What the task requires: When the line containing "the result of" is found in the data below, copy it and each line after it through the line containing "(** [AdvancedCustomConfig]: its", exactly and with no others.

Information given:
(* ===== verification/ChannelCustom.v ===== *)
(** * Channels: custom routes and model mappings

    Model of [features/channels/lib/advanced-custom.ts], the routes of a custom
    channel, and of [features/channels/lib/model-mapping-validation.ts].  A
    configuration may come from JSON that was typed by hand, so the fields of a
    route are JavaScript values; a missing property is [JUndefined].  [None] in
    the result of a function is a [TypeError], such as calling [trim] on a
    number. *)

From stdpp Require Import base list numbers strings.
From Stdlib Require Import ZArith SpecFloat Lia.
From S2P Require Import Prelude.
From S2P Require Import JsString.
From S2P Require Import JsNumber.
From S2P Require Import JsValue.
From S2P Require Import JsJson.
From S2P Require Import JsJsonText.
From S2P Require Import JsCollections.

(** [new URL(text)]: the protocol and the host; [None] when the constructor throws. *)
Class UrlParser := parse_url : jstr -> option (jstr * jstr).

Module Custom.

(** ** Data *)

Record AdvancedCustomRoute := {
  incoming_path : jsval;
  upstream_path : jsval;
  converter : jsval;
  models : jsval;
  auth : jsval;
}.

(** [AdvancedCustomConfig]: its list [advanced_routes]; every reader goes through
    [normalizeAdvancedCustomConfig], which takes a missing list for an empty one. *)
Abbreviation AdvancedCustomConfig := (list AdvancedCustomRoute).

Record AdvancedCustomRouteAuth := { auth_type : jstr; auth_name : jstr; auth_value : jstr }.

Definition auth_js (a : AdvancedCustomRouteAuth) : jsval :=
  JObj [(js "type", JStr (auth_type a)); (js "name", JStr (auth_name a)); (js "value", JStr (auth_value a))].

Record AdvancedCustomValidationError := { message : jstr; routeIndex : option nat }.

Record AdvancedCustomConverterDefaults := { default_upstream_path : jstr; default_auth : AdvancedCustomRouteAuth }.

Definition ADVANCED_CUSTOM_MODEL_LIST_PATH : jstr := js "/v1/models".
Definition ADVANCED_CUSTOM_BALANCE_PATH : jstr := js "/v1/dashboard/billing/credit_grants".
Definition ADVANCED_CUSTOM_MODEL_LIST_LABEL : jstr := js "OpenAI Models".
Definition ADVANCED_CUSTOM_BALANCE_LABEL : jstr := js "Balance Query".
Definition ADVANCED_CUSTOM_MODEL_REGEX_PREFIX : jstr := js "re:".

Definition converter_none : jstr := js "none".
Definition anthropic_to_chat : jstr := js "anthropic_messages_to_openai_chat_completions".
Definition chat_to_anthropic : jstr := js "openai_chat_completions_to_anthropic_messages".
Definition chat_to_responses : jstr := js "openai_chat_completions_to_openai_responses".
Definition responses_to_chat : jstr := js "openai_responses_to_openai_chat_completions".
Definition responses_to_gemini : jstr := js "openai_responses_to_gemini_generate_content".
Definition gemini_to_chat : jstr := js "gemini_generate_content_to_openai_chat_completions".
Definition chat_to_gemini : jstr := js "openai_chat_completions_to_gemini_generate_content".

Solution to this task:
    the result of a function is a [TypeError], such as calling [trim] on a
    number. *)

From stdpp Require Import base list numbers strings.
From Stdlib Require Import ZArith SpecFloat Lia.
From S2P Require Import Prelude.
From S2P Require Import JsString.
From S2P Require Import JsNumber.
From S2P Require Import JsValue.
From S2P Require Import JsJson.
From S2P Require Import JsJsonText.
From S2P Require Import JsCollections.

(** [new URL(text)]: the protocol and the host; [None] when the constructor throws. *)
Class UrlParser := parse_url : jstr -> option (jstr * jstr).

Module Custom.

(** ** Data *)

Record AdvancedCustomRoute := {
  incoming_path : jsval;
  upstream_path : jsval;
  converter : jsval;
  models : jsval;
  auth : jsval;
}.

(** [AdvancedCustomConfig]: its list [advanced_routes]; every reader goes through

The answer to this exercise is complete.